Every entry below should be written out again exactly.

##### PROVIDED ENTRIES #####

(** C9: the check on a root is [os.path.exists]: a root that exists and is
    not a directory passes it and goes to the walker, for which [os.walk]
    yields nothing; the walker writes nothing, so the part of that root is
    its banner alone, without [Directory:] line, file block or
    [Directory not found:] line. *)
Theorem root_not_a_directory (fs : filesystem) (d : string) (st : state) :
  lookup fs (text d) = Some File ->
  os_path_exists fs (text d) = true
  /\ scan_root fs d st =
     (write (text ("SCANNING: " ++ d ++ nl)) ;;
      write (text (str_mul "=" 80 ++ nl ++ nl)) ;;
      list_files_recursive fs (text d)) st
  /\ os_walk fs (text d) = []
  /\ list_files_recursive fs (text d) st = (Return tt, st)
  /\ written (scan_root fs d) =
     "SCANNING: " ++ d ++ nl ++
     "================================================================================" ++ nl ++ nl.
Proof.
  intros Hfile.
  assert (Hex : os_path_exists fs (text d) = true)
    by (unfold os_path_exists; now rewrite Hfile).
  assert (Hwalk : os_walk fs (text d) = []) by (unfold os_walk; now rewrite Hfile).
  split; [exact Hex|]. split; [|split; [exact Hwalk|split]].
  - unfold scan_root. now rewrite Hex.
  - unfold list_files_recursive. rewrite Hwalk. reflexivity.
  - rewrite (written_runs _ _ (runs_scan_root fs d)), text_of_scan.
    unfold walker_script. rewrite Hex, Hwalk. cbn [flat_map text_of].
    now rewrite !append_nil_r.
Qed.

#####

» **OUTPUT OF THE TASK**:
(** C9: the check on a root is [os.path.exists]: a root that exists and is
    not a directory passes it and goes to the walker, for which [os.walk]
    yields nothing; the walker writes nothing, so the part of that root is
    its banner alone, without [Directory:] line, file block or
    [Directory not found:] line. *)
Theorem root_not_a_directory (fs : filesystem) (d : string) (st : state) :
  lookup fs (text d) = Some File ->
  os_path_exists fs (text d) = true
  /\ scan_root fs d st =
     (write (text ("SCANNING: " ++ d ++ nl)) ;;
      write (text (str_mul "=" 80 ++ nl ++ nl)) ;;
      list_files_recursive fs (text d)) st
  /\ os_walk fs (text d) = []
  /\ list_files_recursive fs (text d) st = (Return tt, st)
  /\ written (scan_root fs d) =
     "SCANNING: " ++ d ++ nl ++
     "================================================================================" ++ nl ++ nl.
Proof.
  intros Hfile.
  assert (Hex : os_path_exists fs (text d) = true)
    by (unfold os_path_exists; now rewrite Hfile).
  assert (Hwalk : os_walk fs (text d) = []) by (unfold os_walk; now rewrite Hfile).
  split; [exact Hex|]. split; [|split; [exact Hwalk|split]].
  - unfold scan_root. now rewrite Hex.
  - unfold list_files_recursive. rewrite Hwalk. reflexivity.
  - rewrite (written_runs _ _ (runs_scan_root fs d)), text_of_scan.
    unfold walker_script. rewrite Hex, Hwalk. cbn [flat_map text_of].
    now rewrite !append_nil_r.
Qed.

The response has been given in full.